PROBLEM DESCRIPTION
Note the line where "split; [exact Hlast |]." appears in the data below; write it out exactly, along with every line that comes after it to the end.

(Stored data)
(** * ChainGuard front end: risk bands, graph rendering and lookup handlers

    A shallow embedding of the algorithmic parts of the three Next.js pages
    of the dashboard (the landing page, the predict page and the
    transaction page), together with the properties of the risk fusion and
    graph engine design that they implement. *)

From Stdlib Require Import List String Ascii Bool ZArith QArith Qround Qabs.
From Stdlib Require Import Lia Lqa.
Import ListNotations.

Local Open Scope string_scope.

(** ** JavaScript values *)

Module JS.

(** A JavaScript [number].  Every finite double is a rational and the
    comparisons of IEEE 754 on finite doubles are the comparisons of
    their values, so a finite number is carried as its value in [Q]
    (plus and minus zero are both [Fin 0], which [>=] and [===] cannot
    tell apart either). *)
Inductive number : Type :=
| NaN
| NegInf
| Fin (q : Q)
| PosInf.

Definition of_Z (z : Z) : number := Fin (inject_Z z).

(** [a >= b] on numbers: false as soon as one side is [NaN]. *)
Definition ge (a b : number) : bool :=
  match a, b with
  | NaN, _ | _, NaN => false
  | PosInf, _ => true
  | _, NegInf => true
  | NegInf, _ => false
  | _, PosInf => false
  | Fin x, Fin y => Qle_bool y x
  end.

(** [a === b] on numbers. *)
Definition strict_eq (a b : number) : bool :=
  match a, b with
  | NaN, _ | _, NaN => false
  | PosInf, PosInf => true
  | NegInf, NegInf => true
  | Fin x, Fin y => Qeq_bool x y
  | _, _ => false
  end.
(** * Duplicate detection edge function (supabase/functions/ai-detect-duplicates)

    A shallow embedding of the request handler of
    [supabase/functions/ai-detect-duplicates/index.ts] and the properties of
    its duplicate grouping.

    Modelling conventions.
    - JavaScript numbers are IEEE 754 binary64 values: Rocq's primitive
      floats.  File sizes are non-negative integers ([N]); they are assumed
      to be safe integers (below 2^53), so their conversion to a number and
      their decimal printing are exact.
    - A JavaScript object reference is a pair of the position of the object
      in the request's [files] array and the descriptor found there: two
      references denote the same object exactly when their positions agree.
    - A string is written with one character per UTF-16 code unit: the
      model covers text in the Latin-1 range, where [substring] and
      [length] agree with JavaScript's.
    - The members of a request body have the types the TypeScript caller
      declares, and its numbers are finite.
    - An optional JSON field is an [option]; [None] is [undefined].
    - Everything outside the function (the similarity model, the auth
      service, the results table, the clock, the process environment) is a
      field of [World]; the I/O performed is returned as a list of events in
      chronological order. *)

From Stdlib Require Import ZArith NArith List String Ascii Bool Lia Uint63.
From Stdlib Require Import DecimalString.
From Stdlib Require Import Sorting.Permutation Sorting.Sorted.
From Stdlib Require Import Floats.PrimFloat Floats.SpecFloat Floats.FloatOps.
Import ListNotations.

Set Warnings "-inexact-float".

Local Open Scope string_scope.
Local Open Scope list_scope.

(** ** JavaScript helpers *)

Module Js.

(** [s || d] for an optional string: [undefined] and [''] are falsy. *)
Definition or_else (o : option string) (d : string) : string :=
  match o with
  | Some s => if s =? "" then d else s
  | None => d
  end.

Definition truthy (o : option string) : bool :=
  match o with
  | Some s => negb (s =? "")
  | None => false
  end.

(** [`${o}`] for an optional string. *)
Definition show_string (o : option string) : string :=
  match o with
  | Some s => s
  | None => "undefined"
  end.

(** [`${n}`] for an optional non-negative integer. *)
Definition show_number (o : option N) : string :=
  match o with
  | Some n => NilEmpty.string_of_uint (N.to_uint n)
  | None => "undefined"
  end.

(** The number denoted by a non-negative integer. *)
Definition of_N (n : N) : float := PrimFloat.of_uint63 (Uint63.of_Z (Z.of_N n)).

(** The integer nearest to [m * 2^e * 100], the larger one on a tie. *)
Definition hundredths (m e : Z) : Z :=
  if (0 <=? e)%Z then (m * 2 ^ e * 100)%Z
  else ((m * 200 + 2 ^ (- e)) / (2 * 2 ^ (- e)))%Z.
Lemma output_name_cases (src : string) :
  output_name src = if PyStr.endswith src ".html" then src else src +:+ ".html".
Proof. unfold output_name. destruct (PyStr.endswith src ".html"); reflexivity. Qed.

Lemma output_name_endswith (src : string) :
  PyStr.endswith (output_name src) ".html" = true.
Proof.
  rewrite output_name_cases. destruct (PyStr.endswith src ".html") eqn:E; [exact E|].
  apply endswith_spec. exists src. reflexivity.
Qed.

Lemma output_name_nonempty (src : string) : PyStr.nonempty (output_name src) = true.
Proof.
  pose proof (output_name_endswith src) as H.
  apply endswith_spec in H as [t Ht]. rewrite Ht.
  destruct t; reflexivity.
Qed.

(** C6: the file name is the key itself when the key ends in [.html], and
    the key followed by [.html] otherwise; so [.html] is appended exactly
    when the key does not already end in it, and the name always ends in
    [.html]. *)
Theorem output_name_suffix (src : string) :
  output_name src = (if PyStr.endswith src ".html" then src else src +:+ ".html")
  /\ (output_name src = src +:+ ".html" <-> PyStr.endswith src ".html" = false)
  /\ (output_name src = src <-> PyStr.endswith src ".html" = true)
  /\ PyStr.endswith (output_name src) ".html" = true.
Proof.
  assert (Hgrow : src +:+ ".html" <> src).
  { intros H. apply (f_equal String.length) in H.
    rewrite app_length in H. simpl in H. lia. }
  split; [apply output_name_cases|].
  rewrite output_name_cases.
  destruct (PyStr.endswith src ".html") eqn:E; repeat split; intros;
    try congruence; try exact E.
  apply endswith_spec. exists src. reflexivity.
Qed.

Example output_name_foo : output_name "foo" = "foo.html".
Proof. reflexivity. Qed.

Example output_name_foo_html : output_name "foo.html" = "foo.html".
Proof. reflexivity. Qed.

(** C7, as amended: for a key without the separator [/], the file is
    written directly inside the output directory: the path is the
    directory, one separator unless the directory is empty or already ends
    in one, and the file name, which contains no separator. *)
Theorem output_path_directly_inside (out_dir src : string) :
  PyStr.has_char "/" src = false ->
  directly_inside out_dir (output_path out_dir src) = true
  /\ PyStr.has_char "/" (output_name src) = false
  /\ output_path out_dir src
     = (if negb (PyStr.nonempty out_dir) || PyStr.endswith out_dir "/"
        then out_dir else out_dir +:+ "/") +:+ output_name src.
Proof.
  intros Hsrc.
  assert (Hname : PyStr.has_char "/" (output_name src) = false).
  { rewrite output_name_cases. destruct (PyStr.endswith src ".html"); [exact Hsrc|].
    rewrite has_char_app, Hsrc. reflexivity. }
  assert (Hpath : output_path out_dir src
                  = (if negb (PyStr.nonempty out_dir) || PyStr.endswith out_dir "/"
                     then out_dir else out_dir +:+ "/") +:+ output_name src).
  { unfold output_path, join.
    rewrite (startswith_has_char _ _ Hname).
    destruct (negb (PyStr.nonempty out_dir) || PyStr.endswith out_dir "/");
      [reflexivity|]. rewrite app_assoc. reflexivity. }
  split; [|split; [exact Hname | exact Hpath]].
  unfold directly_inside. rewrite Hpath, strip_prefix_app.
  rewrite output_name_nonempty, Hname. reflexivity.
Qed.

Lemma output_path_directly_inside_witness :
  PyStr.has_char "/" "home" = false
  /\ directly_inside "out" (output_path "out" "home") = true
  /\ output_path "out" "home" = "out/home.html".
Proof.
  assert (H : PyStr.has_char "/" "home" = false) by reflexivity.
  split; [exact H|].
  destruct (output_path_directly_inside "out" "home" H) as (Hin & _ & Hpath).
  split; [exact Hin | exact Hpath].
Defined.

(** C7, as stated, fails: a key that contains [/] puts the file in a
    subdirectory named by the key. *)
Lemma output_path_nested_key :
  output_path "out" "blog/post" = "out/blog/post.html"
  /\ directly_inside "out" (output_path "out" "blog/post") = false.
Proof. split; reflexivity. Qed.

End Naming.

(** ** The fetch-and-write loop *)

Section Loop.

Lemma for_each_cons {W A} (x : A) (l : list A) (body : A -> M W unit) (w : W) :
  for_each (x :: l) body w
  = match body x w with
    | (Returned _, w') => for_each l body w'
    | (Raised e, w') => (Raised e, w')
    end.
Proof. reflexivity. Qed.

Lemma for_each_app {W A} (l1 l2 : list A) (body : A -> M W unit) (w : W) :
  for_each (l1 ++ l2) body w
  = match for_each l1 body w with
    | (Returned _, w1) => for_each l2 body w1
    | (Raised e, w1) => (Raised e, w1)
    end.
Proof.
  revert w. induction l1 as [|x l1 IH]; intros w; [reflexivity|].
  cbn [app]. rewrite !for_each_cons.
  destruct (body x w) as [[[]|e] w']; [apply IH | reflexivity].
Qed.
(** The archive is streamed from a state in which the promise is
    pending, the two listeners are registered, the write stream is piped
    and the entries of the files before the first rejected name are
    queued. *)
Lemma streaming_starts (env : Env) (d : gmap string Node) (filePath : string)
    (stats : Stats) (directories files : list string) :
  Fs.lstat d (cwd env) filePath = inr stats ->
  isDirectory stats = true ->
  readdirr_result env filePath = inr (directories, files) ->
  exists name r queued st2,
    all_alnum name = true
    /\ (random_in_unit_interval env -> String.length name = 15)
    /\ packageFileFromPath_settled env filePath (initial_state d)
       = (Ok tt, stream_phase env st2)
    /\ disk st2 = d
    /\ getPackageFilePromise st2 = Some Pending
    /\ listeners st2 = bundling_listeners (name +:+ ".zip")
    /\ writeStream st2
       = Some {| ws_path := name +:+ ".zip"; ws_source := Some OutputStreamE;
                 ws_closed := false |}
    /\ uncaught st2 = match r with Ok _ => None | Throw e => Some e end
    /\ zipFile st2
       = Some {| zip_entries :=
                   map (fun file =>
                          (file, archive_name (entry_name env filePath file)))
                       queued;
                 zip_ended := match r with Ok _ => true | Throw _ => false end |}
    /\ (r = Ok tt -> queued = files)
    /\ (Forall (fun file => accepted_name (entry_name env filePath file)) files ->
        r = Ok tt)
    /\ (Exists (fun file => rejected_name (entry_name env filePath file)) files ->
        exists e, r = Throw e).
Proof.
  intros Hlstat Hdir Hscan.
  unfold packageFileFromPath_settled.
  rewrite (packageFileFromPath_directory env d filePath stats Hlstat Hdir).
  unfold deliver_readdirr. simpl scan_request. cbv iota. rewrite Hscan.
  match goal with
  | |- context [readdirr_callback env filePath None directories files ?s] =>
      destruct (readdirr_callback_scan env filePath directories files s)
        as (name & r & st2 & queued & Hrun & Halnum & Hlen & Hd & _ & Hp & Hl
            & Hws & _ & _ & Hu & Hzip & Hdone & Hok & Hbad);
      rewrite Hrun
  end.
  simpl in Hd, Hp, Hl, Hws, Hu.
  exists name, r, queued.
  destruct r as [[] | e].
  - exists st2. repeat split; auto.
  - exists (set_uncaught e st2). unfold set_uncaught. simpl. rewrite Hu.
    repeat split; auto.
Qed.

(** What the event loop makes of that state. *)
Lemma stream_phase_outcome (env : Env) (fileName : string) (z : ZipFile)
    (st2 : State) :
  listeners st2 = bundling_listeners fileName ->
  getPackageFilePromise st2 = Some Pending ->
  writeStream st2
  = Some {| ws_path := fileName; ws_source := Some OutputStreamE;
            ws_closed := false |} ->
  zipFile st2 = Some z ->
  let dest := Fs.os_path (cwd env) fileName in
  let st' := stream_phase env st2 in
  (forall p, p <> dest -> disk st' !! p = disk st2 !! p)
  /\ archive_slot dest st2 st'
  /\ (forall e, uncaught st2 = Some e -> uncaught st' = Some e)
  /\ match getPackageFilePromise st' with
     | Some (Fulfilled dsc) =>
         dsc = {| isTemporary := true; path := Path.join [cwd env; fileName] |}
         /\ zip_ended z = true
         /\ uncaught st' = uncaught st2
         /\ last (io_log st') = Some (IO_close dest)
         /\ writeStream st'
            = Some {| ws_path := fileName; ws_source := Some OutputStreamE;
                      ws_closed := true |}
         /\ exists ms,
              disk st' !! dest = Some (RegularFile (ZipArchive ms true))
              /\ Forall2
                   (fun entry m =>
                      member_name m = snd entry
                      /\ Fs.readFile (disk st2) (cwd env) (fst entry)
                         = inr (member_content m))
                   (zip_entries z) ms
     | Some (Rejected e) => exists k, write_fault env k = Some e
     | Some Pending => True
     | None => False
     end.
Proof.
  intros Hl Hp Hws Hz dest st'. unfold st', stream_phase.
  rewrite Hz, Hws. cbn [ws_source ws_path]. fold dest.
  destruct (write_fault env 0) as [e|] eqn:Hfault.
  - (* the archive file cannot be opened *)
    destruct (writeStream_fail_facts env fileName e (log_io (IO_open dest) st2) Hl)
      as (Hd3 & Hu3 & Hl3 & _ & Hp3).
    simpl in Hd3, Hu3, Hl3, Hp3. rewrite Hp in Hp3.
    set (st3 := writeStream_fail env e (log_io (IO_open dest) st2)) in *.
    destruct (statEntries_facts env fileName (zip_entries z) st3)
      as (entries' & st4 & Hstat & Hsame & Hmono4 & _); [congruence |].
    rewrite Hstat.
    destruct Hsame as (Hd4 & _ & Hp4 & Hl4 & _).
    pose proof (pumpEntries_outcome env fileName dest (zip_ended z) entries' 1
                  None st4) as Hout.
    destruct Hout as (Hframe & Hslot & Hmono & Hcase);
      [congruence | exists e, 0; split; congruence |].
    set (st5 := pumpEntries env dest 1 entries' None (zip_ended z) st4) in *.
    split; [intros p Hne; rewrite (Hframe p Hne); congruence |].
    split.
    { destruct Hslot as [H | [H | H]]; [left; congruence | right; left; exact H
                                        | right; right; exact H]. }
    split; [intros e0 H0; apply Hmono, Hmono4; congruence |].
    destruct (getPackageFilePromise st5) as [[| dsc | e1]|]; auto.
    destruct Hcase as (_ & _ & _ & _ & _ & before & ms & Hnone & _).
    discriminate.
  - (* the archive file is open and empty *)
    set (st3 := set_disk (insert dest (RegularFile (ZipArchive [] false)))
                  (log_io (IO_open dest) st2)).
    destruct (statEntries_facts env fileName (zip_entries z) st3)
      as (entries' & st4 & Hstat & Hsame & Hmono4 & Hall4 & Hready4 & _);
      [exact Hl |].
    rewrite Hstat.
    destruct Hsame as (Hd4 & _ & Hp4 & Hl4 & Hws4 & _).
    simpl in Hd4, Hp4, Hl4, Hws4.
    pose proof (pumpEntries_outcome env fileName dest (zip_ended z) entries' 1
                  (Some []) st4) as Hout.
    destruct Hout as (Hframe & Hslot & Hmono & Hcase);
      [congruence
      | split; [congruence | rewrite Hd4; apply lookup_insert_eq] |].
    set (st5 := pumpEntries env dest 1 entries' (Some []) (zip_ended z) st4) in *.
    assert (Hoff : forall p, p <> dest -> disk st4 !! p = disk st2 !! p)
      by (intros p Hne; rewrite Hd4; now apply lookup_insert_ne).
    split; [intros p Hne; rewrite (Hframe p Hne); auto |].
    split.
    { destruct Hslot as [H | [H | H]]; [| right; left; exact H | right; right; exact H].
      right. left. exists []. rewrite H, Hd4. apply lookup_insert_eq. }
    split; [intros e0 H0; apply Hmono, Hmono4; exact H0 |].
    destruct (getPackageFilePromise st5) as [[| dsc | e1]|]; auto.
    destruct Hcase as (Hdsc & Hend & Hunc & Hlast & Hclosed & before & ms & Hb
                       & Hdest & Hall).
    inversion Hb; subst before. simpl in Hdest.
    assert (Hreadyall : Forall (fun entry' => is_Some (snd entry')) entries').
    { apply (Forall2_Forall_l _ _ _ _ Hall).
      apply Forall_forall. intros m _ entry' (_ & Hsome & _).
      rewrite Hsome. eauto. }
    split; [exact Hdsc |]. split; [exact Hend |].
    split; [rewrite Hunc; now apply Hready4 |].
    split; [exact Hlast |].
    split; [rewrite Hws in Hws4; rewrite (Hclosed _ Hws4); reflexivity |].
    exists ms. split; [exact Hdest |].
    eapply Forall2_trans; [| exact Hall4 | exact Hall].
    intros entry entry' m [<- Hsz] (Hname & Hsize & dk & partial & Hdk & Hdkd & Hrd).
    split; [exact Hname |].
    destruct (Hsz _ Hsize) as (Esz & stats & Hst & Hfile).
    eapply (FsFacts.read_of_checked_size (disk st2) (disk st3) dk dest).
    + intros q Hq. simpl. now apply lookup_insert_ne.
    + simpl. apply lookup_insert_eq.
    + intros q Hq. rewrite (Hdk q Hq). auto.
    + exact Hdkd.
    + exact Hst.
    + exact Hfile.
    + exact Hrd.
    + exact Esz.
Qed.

SOLUTION TO THE PROBLEM
    split; [exact Hlast |].
    split; [rewrite Hws in Hws4; rewrite (Hclosed _ Hws4); reflexivity |].
    exists ms. split; [exact Hdest |].
    eapply Forall2_trans; [| exact Hall4 | exact Hall].
    intros entry entry' m [<- Hsz] (Hname & Hsize & dk & partial & Hdk & Hdkd & Hrd).
    split; [exact Hname |].
    destruct (Hsz _ Hsize) as (Esz & stats & Hst & Hfile).
    eapply (FsFacts.read_of_checked_size (disk st2) (disk st3) dk dest).
    + intros q Hq. simpl. now apply lookup_insert_ne.
    + simpl. apply lookup_insert_eq.
    + intros q Hq. rewrite (Hdk q Hq). auto.
    + exact Hdkd.
    + exact Hst.
    + exact Hfile.
    + exact Hrd.
    + exact Esz.
Qed.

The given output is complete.